++++ SUPPLIED ENTRIES

Lemma cold_redo_abort_spec s q C D :
  WalQueueMgr.walq (WalQueueMgr.mgr s) = frozen q → logs_ok (WalQueueMgr.vol s) q C D →
  spec WalQueueMgr.cold_redo_abort s
    (λ _ s', let q' := WalQueueMgr.walq (WalQueueMgr.mgr s') in
       WalQueue.doing q' = ∅ ∧ WalQueue.aborting q' = ∅ ∧ WalQueue.done q' = WalQueue.done q ∧
       WalQueue.id q' = WalQueue.id q ∧ WalQueue.arm q' = WalQueue.arm q ∧
       WalQueue.seq q' = WalQueue.seq q ∧ mgr_kept s s' ∧
       pruned (uncommitted C) (WalQueueMgr.vol s) (WalQueueMgr.vol s') ∧
       ∀ t, t ∈ WalQueue.doing q → wiped D (contents (WalQueueMgr.vol s) Logs) (WalQueueMgr.vol s') t)
    (λ _ s', mgr_kept s s' ∧ pruned (uncommitted C) (WalQueueMgr.vol s) (WalQueueMgr.vol s') ∧
       ¬ steady (WalQueueMgr.vol s))
    (λ s', pruned (uncommitted C) (WalQueueMgr.vol s) (WalQueueMgr.vol s') ∧ ¬ steady (WalQueueMgr.vol s)).
Proof.
  intros Hq Hl. unfold WalQueueMgr.cold_redo_abort. apply spec_bind, spec_ask. rewrite Hq.
  change (WalQueue.doing (frozen q)) with (WalQueue.doing q).
  apply spec_bind. eapply spec_mono; [apply (redo_loop_spec _ (λ t, t) _ s q C D Hl)| | |done].
  - intros t s' Ht%set_iter_elem _ Hl' _. by apply (redo_one_spec s' q C D).
  - intros [] [g v'] (Hm & Hp & Hw). cbn [WalQueueMgr.mgr WalQueueMgr.vol] in *. subst g.
    apply spec_bind, spec_ask, spec_modify.
    cbn [WalQueueMgr.mgr WalQueueMgr.vol WalQueueMgr.walq]. rewrite Hq.
    destruct (end_aborts_fields (set_iter (WalQueue.doing q)) (frozen q)) as (-> & -> & -> & -> & -> & Ha).
    split_and!; try done.
    + apply set_eq. intros t. rewrite elem_of_difference, elem_of_list_to_set, set_iter_elem.
      change (WalQueue.doing (frozen q)) with (WalQueue.doing q).
      split; [by intros []|by intros ?%elem_of_empty].
    + apply map_empty. intros t. rewrite Ha. by case_decide.
    + intros t Ht. apply Hw. by apply set_iter_elem.
  - intros _ s' (Hm & Hp & Hn). split; [|done]. split; by rewrite Hm.
Qed.

Definition opened q C D v v' : Prop :=
  ents_pruned C v v' ∧ ∀ key, D key → contents v' Ents !! key = None.

(** [WalQueueMgr::open] recovers: what was under way is wiped, what was committed is kept; a
    recovery that fails can be tried again. *)
Lemma open_spec g v q C D :
  inv v q C D →
  spec (WalQueueMgr.open walq_id) (WalQueueMgr.mkSt g v)
    (λ _ s', let q' := WalQueueMgr.walq (WalQueueMgr.mgr s') in
       inv (WalQueueMgr.vol s') q' C (λ _, False) ∧ WalQueue.doing q' = ∅ ∧
       WalQueue.aborting q' = ∅ ∧ WalQueue.done q' = WalQueue.done q ∧ WalQueue.id q' = walq_id ∧
       WalQueue.txid_wmark q' = WalQueue.txid_wmark q ∧
       WalQueueMgr.txid_wmark (WalQueueMgr.mgr s') = WalQueue.txid_wmark q ∧
       opened q C D v (WalQueueMgr.vol s') ∧ (steady v → steady (WalQueueMgr.vol s')))
    (λ _ s', (inv (WalQueueMgr.vol s') q C D ∧ ents_pruned C v (WalQueueMgr.vol s')) ∧ ¬ steady v)
    (λ s', ((inv (WalQueueMgr.vol s') q C D ∧ ents_pruned C v (WalQueueMgr.vol s')) ∨
        ∃ q', inv (WalQueueMgr.vol s') q' C (λ _, False) ∧ opened q C D v (WalQueueMgr.vol s')) ∧
       (¬ steady v ∨ U64 ≤ WalQueue.seq q + 1)).
Proof.
  intros Hi. pose proof Hi as [Hq Hl]. unfold WalQueueMgr.open. apply spec_bind, on_vol_spec.
  eapply spec_mono; [by apply (load_stored Logs)| | |].
  - intros q0 v1 [-> Hs1]. cbn [WalQueueMgr.vol WalQueueMgr.mgr] in *.
    apply spec_bind, spec_modify. cbn [WalQueue.watermarks]. apply spec_bind, spec_modify.
    cbn [WalQueueMgr.vol WalQueueMgr.mgr WalQueueMgr.walq WalQueueMgr.walq_backup].
    apply spec_bind, on_vol_spec. cbn [WalQueueMgr.vol WalQueueMgr.mgr].
    eapply spec_mono; [apply set_block_wmark_law| |done|done].
    intros [] v2 Hs2. pose proof (same_trans _ _ _ Hs1 Hs2) as Hs.
    pose proof (inv_same _ _ _ _ _ (inv_frozen _ _ _ _ Hi) Hs) as Hi2.
    change (WalQueue.txid_wmark (frozen q)) with (WalQueue.txid_wmark q).
    unfold WalQueue.has_doing. change (WalQueue.doing (frozen q)) with (WalQueue.doing q).
    destruct (bool_decide_reflect (WalQueue.doing q = ∅)) as [Hno|Hsome]; cbn [negb].
    + apply spec_ret. cbn [WalQueueMgr.vol WalQueueMgr.mgr WalQueueMgr.walq].
      assert (HD : ∀ key, ¬ D key).
      { intros key (t & w & Ht & _)%(lo_dirty _ _ _ _ Hl). set_solver. }
      split; [|split_and!; [done|done|done|apply Hq|done|done| |apply Hs]].
      * destruct Hi2 as [Hq2 []]. split; [done|]. split; eauto. done.
      * split; [|by intros key ?%HD]. intros key. left. by rewrite (proj1 Hs).
    + apply spec_bind, spec_modify. cbn [WalQueueMgr.vol WalQueueMgr.mgr WalQueueMgr.walq WalQueueMgr.txid_wmark].
      apply or_restore_spec, spec_bind. destruct Hi2 as [Hq2 Hl2].
      pose proof (logs_ok_ext v2 (frozen q) q C D eq_refl eq_refl eq_refl Hl2) as Hl3.
      eapply spec_mono; [apply (cold_redo_abort_spec _ q C D); [done|exact Hl3]| | |];
        cbn [WalQueueMgr.vol WalQueueMgr.mgr WalQueueMgr.walq WalQueueMgr.txid_wmark].
      * intros [] s3 (Hg & Ha & Hd & Hid & Harm & Hseq & [Htw Hbk] & Hp & Hw).
        cbn [WalQueueMgr.vol WalQueueMgr.mgr WalQueueMgr.walq WalQueueMgr.txid_wmark WalQueueMgr.walq_backup] in *.
        pose proof (inv_uncommitted _ _ _ _ _ (conj Hq2 Hl2) Hp) as Hi3.
        assert (Hpr : ∀ v4, contents v4 Ents = contents (WalQueueMgr.vol s3) Ents → ents_pruned C v v4).
        { intros v4 He4 key. rewrite He4, <- (proj1 Hs Ents). by apply ents_pruned_of. }
        assert (Hdirty : ∀ key, D key → contents (WalQueueMgr.vol s3) Ents !! key = None).
        { intros key HD. destruct (lo_dirty _ _ _ _ Hl3 key HD) as (t & w & Ht & Hsw & Hc).
          by eapply (Hw t). }
        eapply spec_mono.
        -- apply (save_walq_spec s3 (frozen q) C D C (λ _, False) Hi3); [by rewrite Hid; apply Hq|done|by rewrite Hseq|].
           intros b. pose proof (logs_ok_uncommitted _ _ _ _ _ Hl3 Hp) as [].
           split; simpl; rewrite ?Hg, ?Hd, ?Htw; eauto; try done; try set_solver.
        -- intros [] s4 (Hi4 & (Hents & _ & Hst4) & [b Hb] & [Htw4 _]). rewrite Hb in *. cbn in Hi4 |- *.
           split; [exact Hi4|]. rewrite Hg, Ha, Hd, Hid, Htw4, Htw. split_and!; try done; [apply Hq| |].
           ++ split; [by apply Hpr|intros key Hk; rewrite Hents; by apply Hdirty].
           ++ intros Hst. apply Hst4, Hp, Hs, Hst.
        -- intros e s4 [[Hs4 Hn] [_ Hbk4]]. exists (frozen q). split; [congruence|].
           cbn [WalQueueMgr.vol]. split; [|intros Hst; apply Hn, Hp, Hs, Hst].
           split; [|apply Hpr, Hs4].
           pose proof (inv_same _ _ _ _ _ Hi3 Hs4) as [Hqq Hll]. split; [exact Hqq|].
           exact (logs_ok_ext _ (frozen q) q C D eq_refl eq_refl eq_refl Hll).
        -- intros s4 [Hs4 Hn]. split.
           ++ destruct Hs4 as [Hs4|(b & Hi4 & He4 & _)]; [left; split; [|apply Hpr, Hs4]|right].
              { pose proof (inv_same _ _ _ _ _ Hi3 Hs4) as [Hqq Hll]. split; [exact Hqq|].
                exact (logs_ok_ext _ (frozen q) q C D eq_refl eq_refl eq_refl Hll). }
              eexists. split; [exact Hi4|]. split; [by apply Hpr|]. intros key Hk. rewrite He4. by apply Hdirty.
           ++ destruct Hn as [Hn|Hn]; [left; intros Hst; apply Hn, Hp, Hs, Hst|right; by rewrite <- Hseq].
      * intros e s3 ([Htw Hbk] & Hp & Hn). exists (frozen q). split; [done|]. cbn [WalQueueMgr.vol].
        split; [|intros Hst; apply Hn, Hs, Hst].
        split; [split|intros key; rewrite <- (proj1 Hs Ents); by apply ents_pruned_of].
        -- exact (proj1 (inv_uncommitted _ _ _ _ _ (conj Hq2 Hl2) Hp)).
        -- by eapply logs_ok_uncommitted.
      * intros s3 (Hp & Hn). split; [left|left; intros Hst; apply Hn, Hs, Hst].
        split; [split|intros key; rewrite <- (proj1 Hs Ents); by apply ents_pruned_of].
        -- exact (proj1 (inv_uncommitted _ _ _ _ _ (conj Hq2 Hl2) Hp)).
        -- by eapply logs_ok_uncommitted.
  - intros e v1 [_ [Hs Hn]]. split; [|done]. split; [by eapply inv_same|]. intros key. left. by rewrite (proj1 Hs).
  - intros v1 [Hs Hn]. split; [left|by left]. split; [by eapply inv_same|]. intros key. left. by rewrite (proj1 Hs).
Qed.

++++++++

REQUIRED WORK: Based on the records above, count the lines in which "None" occurs and provide only the number.

YOUR SOLUTION: 2